Place your jar in a warm (66-72’ F) location to ferment. Put a plate or tray under your jar as they often leak a little of the brine in the first week of fermenting.
In the Next Week:
Be sure to check your soon to be pickles everyday and push any cucumbers or other vegetable matter down below the brine with clean fingers or utensil. This will lock your cucumbers away from oxygen and protect the ferment from developing yeasts and molds that could ruin or even make your batch unsafe to eat. If the brine evaporates too much, put more filtered water in to top it back up.
Pickles take a little while to develop that tangy sour flavor, so be patient.
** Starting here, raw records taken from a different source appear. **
Lemma frame_spec_line c line :
  str_concat (cn_pieces c) = line +:+ String newline "" → cn_end c = EOF →
  index_byte line newline = None → (slen line ≤ MaxFrameBytes)%Z →
  frame_spec c = Ok line.
Proof.
  intros Hc He Hn Hlen. unfold frame_spec. rewrite Hc, He, index_byte_snoc by done. unfold slen in Hlen.
  by rewrite (proj2 (Z.ltb_ge _ _)), str_drop_all, str_take_app by (rewrite ?str_length_app; simpl; lia).
Qed.

(** A frame goes through the socket unchanged: a line without a newline and
    within the limit, written with its newline over any writer that reports no
    error and delivered in any pieces, is the frame the other side reads. *)
Theorem frame_roundtrip {W E} (Write : W → string → Z * option E * W) written w w' line pieces :
  writer_ok Write written →
  written w = "" →
  index_byte line newline = None → (slen line ≤ MaxFrameBytes)%Z →
  writeAll Write w (line +:+ String newline "") = (None, w') →
  Forall (λ p, p ≠ "") pieces → str_concat pieces = written w' →
  readSingleFrame {| cn_pieces := pieces; cn_end := EOF |} = Ok line.
Proof.
  intros Hw Hw0 Hn Hlen Hwr Hp Hc.
  assert (written w' = line +:+ String newline "") as Hout.
  { unfold writeAll in Hwr. apply (writeAll_from_spec _ written Hw) in Hwr as [_ (sent & rest & Hd & Hs & Hr)]; [|done].
    rewrite Hr, str_app_nil_r in Hd by done. by rewrite Hs, Hw0, Hd. }
  rewrite readSingleFrame_eq by done. apply frame_spec_line; [|done..]. by rewrite <-Hout.
Qed.

Lemma frame_roundtrip_witness :
  readSingleFrame {| cn_pieces := ["ab"; "c" +:+ String newline ""]; cn_end := EOF |} = Ok "abc".
Proof.
  eapply (frame_roundtrip sample_Write id "" ("abc" +:+ String newline "") "abc"
            ["ab"; "c" +:+ String newline ""]);
    [exact sample_Write_ok|reflexivity|reflexivity|done|reflexivity|repeat constructor; discriminate|reflexivity].
Defined.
On day ten, try tasting a pickle from the jar. The texture of the cucumber will have softened a little. There could be a white film or cloudiness in the jar, that is safe. Any other color of slime or mold or off putting smell could be a sign that this batch is contaminated and should be discarded.
If you still taste the raw vegetable, try letting it ferment for a few more days and then try it again. When you like the taste and texture of the pickle, replace the airlock with a fresh lid and put the jar into the refrigerator. There is no harm in fermenting pickles for a 3-4 weeks (and that is actually about how we find it takes to get them just right). Putting your ferment in the fridge will slow the fermentation and preserve the taste and texture for many weeks or even months.
For future experiments, you can to scale up or down your salt brine using this ratio:
1 1/2 teaspoons salt : 1 pint water+vegetables.
If you want to know more about fermentation, I recommend reading Wild Fermentation by Sandor Katz. And of course, try your own experiments using the above salt brine ratio. Pickles are amazing, and so is sauerkraut, green beans, carrots, beets, ginger, peppers....or a mix of veggies. And the brine. You can use left over brine to start your next batch or drink it to help replenish electrolytes and beneficial bacteria during or after illness or a long training session.
Kathi enjoys making and eating delicious and nutritious food for her family and friends. Fermenting foods is an ancient art of preserving foods that I took up about 20 years ago with that first try at sauerkraut. There is pretty much always a jar of something fermenting down in the basement and one of our favorite things to do while traveling is find local ferments to try! I hope you give home fermenting a try and enjoy the ease of preserving food this way.